● YOUR OBJECTIVE
Please return every line of the records below that holds the word "Hdist".

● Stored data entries
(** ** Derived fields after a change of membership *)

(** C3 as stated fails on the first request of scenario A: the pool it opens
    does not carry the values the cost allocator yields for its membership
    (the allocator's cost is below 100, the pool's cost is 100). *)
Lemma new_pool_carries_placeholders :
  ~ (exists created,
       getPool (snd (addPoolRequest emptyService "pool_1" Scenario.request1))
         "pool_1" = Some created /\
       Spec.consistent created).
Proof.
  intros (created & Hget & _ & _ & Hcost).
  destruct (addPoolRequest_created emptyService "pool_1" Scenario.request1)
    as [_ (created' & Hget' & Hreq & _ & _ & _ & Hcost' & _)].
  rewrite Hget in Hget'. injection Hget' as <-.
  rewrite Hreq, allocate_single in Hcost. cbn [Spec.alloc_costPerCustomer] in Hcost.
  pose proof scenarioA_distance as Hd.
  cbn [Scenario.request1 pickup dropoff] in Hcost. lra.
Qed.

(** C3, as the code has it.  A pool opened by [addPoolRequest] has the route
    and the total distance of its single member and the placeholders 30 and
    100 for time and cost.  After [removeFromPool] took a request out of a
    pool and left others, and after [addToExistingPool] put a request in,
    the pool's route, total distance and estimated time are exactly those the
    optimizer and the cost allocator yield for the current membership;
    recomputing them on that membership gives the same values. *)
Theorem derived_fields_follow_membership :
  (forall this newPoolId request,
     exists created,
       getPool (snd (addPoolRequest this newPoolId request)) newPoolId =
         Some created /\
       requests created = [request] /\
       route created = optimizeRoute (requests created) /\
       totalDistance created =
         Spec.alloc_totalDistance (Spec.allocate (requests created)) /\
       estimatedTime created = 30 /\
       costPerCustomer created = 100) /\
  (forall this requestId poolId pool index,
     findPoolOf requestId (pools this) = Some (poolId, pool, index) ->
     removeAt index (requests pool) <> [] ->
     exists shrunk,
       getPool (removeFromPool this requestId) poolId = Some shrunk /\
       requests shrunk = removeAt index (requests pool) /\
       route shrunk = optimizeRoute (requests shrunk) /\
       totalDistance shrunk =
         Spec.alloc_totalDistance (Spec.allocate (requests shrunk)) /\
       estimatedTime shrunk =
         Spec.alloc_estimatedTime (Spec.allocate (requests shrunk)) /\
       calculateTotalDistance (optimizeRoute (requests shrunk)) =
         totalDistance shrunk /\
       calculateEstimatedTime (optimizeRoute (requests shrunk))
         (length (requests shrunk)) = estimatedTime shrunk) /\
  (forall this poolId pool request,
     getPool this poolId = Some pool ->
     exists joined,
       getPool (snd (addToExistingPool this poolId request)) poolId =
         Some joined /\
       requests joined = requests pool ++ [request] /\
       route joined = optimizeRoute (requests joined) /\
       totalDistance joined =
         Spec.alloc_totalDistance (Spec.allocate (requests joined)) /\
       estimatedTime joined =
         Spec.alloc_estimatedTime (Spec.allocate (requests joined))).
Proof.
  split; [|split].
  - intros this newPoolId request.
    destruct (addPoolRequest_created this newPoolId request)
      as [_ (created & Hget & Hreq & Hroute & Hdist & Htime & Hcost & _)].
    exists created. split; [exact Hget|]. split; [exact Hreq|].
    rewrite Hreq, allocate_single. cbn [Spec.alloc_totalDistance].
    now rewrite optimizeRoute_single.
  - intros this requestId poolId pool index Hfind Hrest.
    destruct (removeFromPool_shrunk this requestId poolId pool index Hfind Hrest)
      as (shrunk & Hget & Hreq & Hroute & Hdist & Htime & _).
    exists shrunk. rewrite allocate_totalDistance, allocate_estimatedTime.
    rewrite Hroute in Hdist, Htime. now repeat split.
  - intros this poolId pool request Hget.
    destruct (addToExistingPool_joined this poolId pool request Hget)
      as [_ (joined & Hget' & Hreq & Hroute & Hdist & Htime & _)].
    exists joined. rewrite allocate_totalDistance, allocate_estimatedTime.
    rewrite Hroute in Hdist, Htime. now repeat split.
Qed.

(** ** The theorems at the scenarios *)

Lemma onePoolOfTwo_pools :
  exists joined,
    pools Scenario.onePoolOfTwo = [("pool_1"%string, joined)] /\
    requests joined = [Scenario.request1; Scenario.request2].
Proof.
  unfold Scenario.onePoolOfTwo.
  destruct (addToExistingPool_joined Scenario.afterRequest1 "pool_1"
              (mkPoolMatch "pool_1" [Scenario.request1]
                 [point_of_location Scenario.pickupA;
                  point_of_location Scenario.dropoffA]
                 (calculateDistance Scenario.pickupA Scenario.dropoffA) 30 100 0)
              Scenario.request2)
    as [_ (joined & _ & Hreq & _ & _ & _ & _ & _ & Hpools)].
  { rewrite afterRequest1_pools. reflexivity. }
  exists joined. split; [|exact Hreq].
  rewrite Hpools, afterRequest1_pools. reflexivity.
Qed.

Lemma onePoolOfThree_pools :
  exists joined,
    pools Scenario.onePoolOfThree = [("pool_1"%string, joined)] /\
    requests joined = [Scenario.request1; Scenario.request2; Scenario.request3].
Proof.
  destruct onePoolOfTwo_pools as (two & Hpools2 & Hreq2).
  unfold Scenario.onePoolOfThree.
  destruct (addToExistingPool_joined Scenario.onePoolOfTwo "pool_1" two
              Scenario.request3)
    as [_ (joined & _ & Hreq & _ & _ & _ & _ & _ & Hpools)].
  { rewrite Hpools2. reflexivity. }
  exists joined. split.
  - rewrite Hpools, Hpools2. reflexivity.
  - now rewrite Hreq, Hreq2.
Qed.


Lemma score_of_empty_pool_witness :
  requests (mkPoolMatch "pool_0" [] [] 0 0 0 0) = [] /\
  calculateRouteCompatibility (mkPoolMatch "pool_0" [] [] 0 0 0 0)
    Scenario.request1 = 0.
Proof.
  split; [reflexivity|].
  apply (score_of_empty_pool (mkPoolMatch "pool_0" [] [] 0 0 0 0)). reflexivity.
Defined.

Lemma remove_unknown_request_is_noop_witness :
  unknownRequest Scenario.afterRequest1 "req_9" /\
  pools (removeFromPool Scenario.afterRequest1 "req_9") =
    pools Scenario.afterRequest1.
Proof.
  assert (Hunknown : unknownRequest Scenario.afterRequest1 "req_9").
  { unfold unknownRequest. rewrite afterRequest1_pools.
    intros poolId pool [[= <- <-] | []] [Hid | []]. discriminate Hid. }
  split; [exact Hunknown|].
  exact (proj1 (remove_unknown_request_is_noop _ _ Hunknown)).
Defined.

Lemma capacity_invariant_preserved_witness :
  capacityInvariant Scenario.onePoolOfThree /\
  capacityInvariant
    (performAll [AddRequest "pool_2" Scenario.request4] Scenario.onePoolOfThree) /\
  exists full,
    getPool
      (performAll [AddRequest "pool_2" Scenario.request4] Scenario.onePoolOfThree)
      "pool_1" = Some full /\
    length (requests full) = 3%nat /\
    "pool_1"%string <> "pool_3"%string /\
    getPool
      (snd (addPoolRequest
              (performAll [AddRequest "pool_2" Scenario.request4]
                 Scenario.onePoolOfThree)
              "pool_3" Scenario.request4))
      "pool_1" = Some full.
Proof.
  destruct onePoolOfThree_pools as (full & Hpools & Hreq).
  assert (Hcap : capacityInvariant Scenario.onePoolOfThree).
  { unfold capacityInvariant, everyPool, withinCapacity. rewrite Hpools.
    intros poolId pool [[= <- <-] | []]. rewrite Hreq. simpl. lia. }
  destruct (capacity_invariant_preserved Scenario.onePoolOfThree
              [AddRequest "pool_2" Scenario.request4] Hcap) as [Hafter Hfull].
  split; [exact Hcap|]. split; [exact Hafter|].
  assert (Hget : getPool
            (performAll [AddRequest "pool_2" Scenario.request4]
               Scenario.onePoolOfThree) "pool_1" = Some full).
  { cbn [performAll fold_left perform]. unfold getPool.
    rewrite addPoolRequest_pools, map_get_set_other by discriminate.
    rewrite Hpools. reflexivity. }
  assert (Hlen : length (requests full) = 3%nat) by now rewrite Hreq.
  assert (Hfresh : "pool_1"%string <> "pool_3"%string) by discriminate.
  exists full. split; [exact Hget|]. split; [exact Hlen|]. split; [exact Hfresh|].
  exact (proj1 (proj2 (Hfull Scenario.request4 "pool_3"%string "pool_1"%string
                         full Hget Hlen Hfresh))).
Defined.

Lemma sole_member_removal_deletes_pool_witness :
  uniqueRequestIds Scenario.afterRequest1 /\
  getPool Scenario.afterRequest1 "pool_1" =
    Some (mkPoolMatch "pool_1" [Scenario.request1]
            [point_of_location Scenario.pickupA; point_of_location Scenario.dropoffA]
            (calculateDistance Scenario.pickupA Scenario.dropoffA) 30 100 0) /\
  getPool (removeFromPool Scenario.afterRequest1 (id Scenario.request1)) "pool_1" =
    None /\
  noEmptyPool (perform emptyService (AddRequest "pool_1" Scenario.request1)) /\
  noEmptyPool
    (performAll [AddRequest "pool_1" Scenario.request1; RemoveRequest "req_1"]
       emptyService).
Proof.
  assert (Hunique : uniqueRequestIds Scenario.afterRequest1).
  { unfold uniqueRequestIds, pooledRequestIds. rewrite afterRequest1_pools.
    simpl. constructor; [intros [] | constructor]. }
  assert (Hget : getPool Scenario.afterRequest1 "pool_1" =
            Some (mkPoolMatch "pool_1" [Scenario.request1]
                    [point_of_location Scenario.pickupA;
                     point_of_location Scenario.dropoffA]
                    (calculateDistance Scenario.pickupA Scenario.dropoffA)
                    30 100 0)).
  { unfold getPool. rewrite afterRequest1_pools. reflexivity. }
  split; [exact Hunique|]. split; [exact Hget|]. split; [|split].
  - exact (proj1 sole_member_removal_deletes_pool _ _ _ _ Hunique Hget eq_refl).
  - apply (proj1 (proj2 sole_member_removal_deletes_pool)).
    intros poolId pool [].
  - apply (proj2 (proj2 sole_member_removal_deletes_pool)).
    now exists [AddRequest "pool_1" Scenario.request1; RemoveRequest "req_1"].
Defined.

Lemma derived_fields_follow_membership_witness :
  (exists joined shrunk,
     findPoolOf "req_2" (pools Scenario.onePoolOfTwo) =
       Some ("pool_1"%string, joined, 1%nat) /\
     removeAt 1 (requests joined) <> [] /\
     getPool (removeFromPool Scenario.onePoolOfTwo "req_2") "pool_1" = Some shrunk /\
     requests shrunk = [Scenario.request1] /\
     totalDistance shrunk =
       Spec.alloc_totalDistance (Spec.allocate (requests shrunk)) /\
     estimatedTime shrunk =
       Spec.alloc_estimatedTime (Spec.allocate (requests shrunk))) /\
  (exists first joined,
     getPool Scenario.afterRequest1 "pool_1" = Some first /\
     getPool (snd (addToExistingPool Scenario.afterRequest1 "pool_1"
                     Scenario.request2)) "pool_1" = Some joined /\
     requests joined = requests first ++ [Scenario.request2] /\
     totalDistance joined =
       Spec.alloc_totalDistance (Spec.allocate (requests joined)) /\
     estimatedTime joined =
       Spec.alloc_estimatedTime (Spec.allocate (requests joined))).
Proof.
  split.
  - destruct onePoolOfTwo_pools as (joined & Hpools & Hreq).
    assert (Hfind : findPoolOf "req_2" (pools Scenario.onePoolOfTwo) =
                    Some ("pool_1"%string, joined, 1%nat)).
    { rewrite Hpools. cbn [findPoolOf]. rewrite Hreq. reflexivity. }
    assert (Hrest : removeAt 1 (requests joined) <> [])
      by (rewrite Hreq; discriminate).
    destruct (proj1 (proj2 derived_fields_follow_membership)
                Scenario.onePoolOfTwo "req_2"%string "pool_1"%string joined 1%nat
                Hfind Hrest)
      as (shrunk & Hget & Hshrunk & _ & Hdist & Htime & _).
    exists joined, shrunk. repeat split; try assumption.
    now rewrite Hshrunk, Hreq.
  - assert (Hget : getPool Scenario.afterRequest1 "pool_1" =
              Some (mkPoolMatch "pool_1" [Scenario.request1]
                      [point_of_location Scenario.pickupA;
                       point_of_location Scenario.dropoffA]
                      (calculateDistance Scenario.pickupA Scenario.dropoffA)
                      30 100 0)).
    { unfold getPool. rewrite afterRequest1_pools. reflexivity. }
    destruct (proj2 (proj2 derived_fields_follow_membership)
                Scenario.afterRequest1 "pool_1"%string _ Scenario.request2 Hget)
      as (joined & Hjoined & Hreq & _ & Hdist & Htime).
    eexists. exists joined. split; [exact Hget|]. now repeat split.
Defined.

● SOLUTION FOR THIS PROBLEM
      as [_ (created & Hget & Hreq & Hroute & Hdist & Htime & Hcost & _)].
      as (shrunk & Hget & Hreq & Hroute & Hdist & Htime & _).
    rewrite Hroute in Hdist, Htime. now repeat split.
      as [_ (joined & Hget' & Hreq & Hroute & Hdist & Htime & _)].
    rewrite Hroute in Hdist, Htime. now repeat split.
      as (shrunk & Hget & Hshrunk & _ & Hdist & Htime & _).
      as (joined & Hjoined & Hreq & _ & Hdist & Htime).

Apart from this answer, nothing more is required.